BEGIN RECORDS FOR THE TASK
(** ** At the limit of the conversion *)

Lemma forallb_repeat {A} (f : A -> bool) a n :
  f a = true -> forallb f (repeat a n) = true.
Proof. intros H. induction n as [|n IH]; [reflexivity|]. simpl. now rewrite H. Qed.

Lemma int_digits_total s : forall acc,
  forallb is_digit s = true -> exists v, int_digits acc false s = Some v.
Proof.
  induction s as [|a s IH]; intros acc H; [now exists acc|].
  cbn [forallb] in H. apply andb_true_iff in H as [Ha Hs].
  cbn [int_digits]. rewrite Ha. now apply IH.
Qed.

(** More digits than the limit: [int] raises, and says how many. *)
Lemma int_too_long s :
  forallb is_digit s = true -> int_max_str_digits < length s ->
  int s = Raise (int_limit_error (length s)).
Proof.
  intros H Hl. destruct s as [|a s]; [now apply Nat.nlt_0_r in Hl|].
  assert (Ha : is_digit a = true)
    by (cbn [forallb] in H; now apply andb_true_iff in H).
  unfold int, int_scan. rewrite int_lskip_head by now apply digit_not_int_space.
  destruct (digit_not_sign a Ha) as [-> ->]. unfold int_unsigned.
  rewrite (int_span_digits _ H), (int_body_digits _ H) by discriminate.
  rewrite (filter_digits _ H).
  destruct (int_digits_total (a :: s) 0 H) as [v ->].
  apply Nat.ltb_lt in Hl. now rewrite Hl.
Qed.

Lemma int_digits_nines n : forall acc,
  int_digits acc false (repeat "9"%char n)
  = Some ((acc + 1) * 10 ^ Z.of_nat n - 1)%Z.
Proof.
  induction n as [|n IH]; intros acc; cbn [repeat int_digits].
  - rewrite Z.pow_0_r. f_equal. lia.
  - change (is_digit "9"%char) with true. cbv iota. rewrite IH.
    change (digit_val "9"%char) with 9%Z.
    rewrite Nat2Z.inj_succ, Z.pow_succ_r by lia. f_equal. ring.
Qed.

(** As many nines as the limit allows: the largest integer that [int]
    returns. *)
Lemma int_nines : int (repeat "9"%char int_max_str_digits) = Ok (int_limit - 1)%Z.
Proof.
  apply int_of_literal. rewrite int_literal_digits.
  - rewrite int_digits_nines. unfold int_limit.
    generalize (10 ^ Z.of_nat int_max_str_digits)%Z. intros x. f_equal. ring.
  - now apply forallb_repeat.
  - discriminate.
  - now rewrite repeat_length.
Qed.

Lemma int_limit_lower : (10 <= int_limit)%Z.
Proof.
  unfold int_limit. change 10%Z with (10 ^ 1)%Z at 1.
  apply Z.pow_le_mono_r; [lia|]. apply Z.leb_le. reflexivity.
Qed.

Lemma within_limit_beyond z :
  (int_limit <= Z.abs z)%Z -> within_limit z = false.
Proof. intros H. unfold within_limit. now apply Z.ltb_ge. Qed.

Lemma within_limit_below z :
  (Z.abs z < int_limit)%Z -> within_limit z = true.
Proof. intros H. unfold within_limit. now apply Z.ltb_lt. Qed.

Lemma tracks_within_limit_beyond ts : forall i t,
  In t ts -> track_within_limit t = false -> tracks_within_limit i ts = false.
Proof.
  induction ts as [|t0 ts IH]; intros i t Hin Ht; [contradiction|].
  cbn [tracks_within_limit]. destruct Hin as [->|Hin].
  - now rewrite Ht, andb_false_r.
  - rewrite (IH (S i) t Hin Ht). apply andb_false_r.
Qed.

(** A track with a number that cannot be written is not rendered. *)
Lemma track_beyond_limit self now_year t :
  In t (tracks self) -> track_within_limit t = false ->
  generate_cue_content self now_year = Raise limit_error.
Proof.
  intros Hin Ht. rewrite generate_cue_content_spec. unfold numbers_within_limit.
  rewrite (tracks_within_limit_beyond _ 1 t Hin Ht). now rewrite andb_false_r.
Qed.

Example int_ex_limit :
  int (repeat "9"%char 4300) = Ok (int_limit - 1)%Z
  /\ int (repeat "0"%char 4301) = Raise (int_limit_error 4301)
  /\ int (lit "+" ++ repeat "1"%char 4301 ++ lit "x")
     = Raise (int_limit_error 4301)
  /\ exn_msg (int_limit_error 4301)
     = lit "Exceeds the limit (4300 digits) for integer string conversion: value has 4301 digits; use sys.set_int_max_str_digits() to increase the limit".
Proof.
  split; [exact int_nines|]. split; [|split; vm_compute; reflexivity].
  rewrite int_too_long.
  - now rewrite repeat_length.
  - now apply forallb_repeat.
  - rewrite repeat_length. apply Nat.ltb_lt. reflexivity.
Qed.

Example fmt_ex_limit :
  fmt_02d int_limit = Raise limit_error
  /\ fmt_2d (- int_limit) = Raise limit_error
  /\ str_int int_limit = Raise limit_error
  /\ fmt_02d (int_limit - 1) = Ok (pad_02d (int_limit - 1))
  /\ fmt_02d (1 - int_limit) = Ok (pad_02d (1 - int_limit)).
Proof.
  pose proof int_limit_lower as H.
  unfold fmt_02d, fmt_2d, str_int.
  rewrite (within_limit_beyond int_limit), (within_limit_beyond (- int_limit)),
    (within_limit_below (int_limit - 1)), (within_limit_below (1 - int_limit))
    by lia.
  now repeat split.
Qed.

(** ** Failure of [parse_timestamp] *)

(** C5.  [parse_timestamp] raises exactly when the trimmed token does not
    split at its colons into 2 or 3 groups, or some group is one that [int]
    does not convert (it is not an integer literal, or it has more than 4300
    digits: [int_literal] gives no integer exactly when [int] raises); what
    it raises is always a [ValueError]; the tokens [""], ["abc"] and
    ["1:2:3:4"] all raise it, and so does a token whose first group has
    4301 digits. *)
Theorem parse_timestamp_failure (self : CueGenerator) (t : str) :
  let parts := split colon (strip t) in
  ((exists e, parse_timestamp self t = Raise e)
   <-> ((length parts <> 2 /\ length parts <> 3)
        \/ exists p, In p parts /\ int_literal p = None))
  /\ (forall e, parse_timestamp self t = Raise e -> exn_cls e = ValueError)
  /\ (exists e, parse_timestamp self (lit "") = Raise e)
  /\ (exists e, parse_timestamp self (lit "abc") = Raise e)
  /\ (exists e, parse_timestamp self (lit "1:2:3:4") = Raise e)
  /\ (forall p, int_literal p = None <-> exists e, int p = Raise e)
  /\ (exists e,
        parse_timestamp self ((lit "1" ++ repeat "0"%char 4300) ++ lit ":05")
        = Raise e).
Proof.
  cbv zeta. split; [apply parse_timestamp_groups|].
  split; [intros e; apply parse_timestamp_raises_value_error|].
  split; [eexists; reflexivity|]. split; [eexists; reflexivity|].
  split; [eexists; reflexivity|]. split.
  - intros p. unfold int, int_literal.
    destruct (int_scan p) as [z| |d]; split; try discriminate;
      try (intros _; eexists; reflexivity).
    intros [e He]. discriminate He.
  - eexists. change (lit ":05") with (colon :: lit "05").
    rewrite parse_two_groups.
    + rewrite int_too_long; [reflexivity| |].
      * change (lit "1" ++ ?x) with ("1"%char :: x). cbn [forallb].
        now rewrite forallb_repeat.
      * rewrite length_app, repeat_length. apply Nat.ltb_lt. reflexivity.
    + apply Forall_app. split; [repeat constructor|].
      apply Forall_forall. intros a Ha. apply repeat_spec in Ha. subst a.
      now split.
    + repeat constructor.
Qed.

(** ** Tracks that are not rendered *)

(** C8 as it is worded fails.  For the token [9...9:00:00] with 4300 nines
    [parse_timestamp] returns minutes of 4302 digits; a track list that
    holds a track with these minutes is not rendered:
    [generate_cue_content] raises [ValueError] instead of returning a
    text. *)
Lemma track_beyond_limit_not_rendered :
  let token := repeat "9"%char 4300 ++ lit ":00:00" in
  let track := mk_track (lit "Intro") ((int_limit - 1) * 60) 0 0 in
  let self :=
    mk_gen (lit "Album") (lit "Artist") [] [] (lit "a.wav") [track] in
  parse_timestamp init token = Ok (minutes track, seconds track, frames track)
  /\ nth_error (tracks self) 0 = Some track
  /\ frames track = 0%Z
  /\ generate_cue_content self 2024 = Raise limit_error
  /\ exn_cls limit_error = ValueError
  /\ ~ (exists content, generate_cue_content self 2024 = Ok content).
Proof.
  cbv zeta. pose proof int_limit_lower as Hl.
  assert (E : generate_cue_content
                (mk_gen (lit "Album") (lit "Artist") [] [] (lit "a.wav")
                   [mk_track (lit "Intro") ((int_limit - 1) * 60) 0 0]) 2024
              = Raise limit_error).
  { apply (track_beyond_limit _ _
             (mk_track (lit "Intro") ((int_limit - 1) * 60) 0 0));
      [now left|].
    unfold track_within_limit. cbn [minutes].
    rewrite (within_limit_beyond ((int_limit - 1) * 60)) by lia.
    reflexivity. }
  split.
  { change (lit ":00:00") with (colon :: lit "00" ++ colon :: lit "00").
    rewrite parse_three_groups.
    - change (repeat "9"%char 4300) with (repeat "9"%char int_max_str_digits).
      rewrite int_nines.
      change (int (lit "00")) with (@Ok Z 0%Z). reflexivity.
    - apply Forall_forall. intros a Ha. apply repeat_spec in Ha. subst a.
      now split.
    - repeat constructor.
    - repeat constructor. }
  split; [reflexivity|]. split; [reflexivity|]. split; [exact E|].
  split; [reflexivity|].
  intros [content H]. rewrite E in H. discriminate H.
Qed.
END RECORDS FOR THE TASK
**TASK DESCRIPTION:** Retype word for word everything in the listing above from the line that holds "the limit (4300" down to the line that holds "int_limit) = Raise limit_error". Keep both end lines and leave out the rest.

**RESPONSE BELOW:**
     = lit "Exceeds the limit (4300 digits) for integer string conversion: value has 4301 digits; use sys.set_int_max_str_digits() to increase the limit".
Proof.
  split; [exact int_nines|]. split; [|split; vm_compute; reflexivity].
  rewrite int_too_long.
  - now rewrite repeat_length.
  - now apply forallb_repeat.
  - rewrite repeat_length. apply Nat.ltb_lt. reflexivity.
Qed.

Example fmt_ex_limit :
  fmt_02d int_limit = Raise limit_error
  /\ fmt_2d (- int_limit) = Raise limit_error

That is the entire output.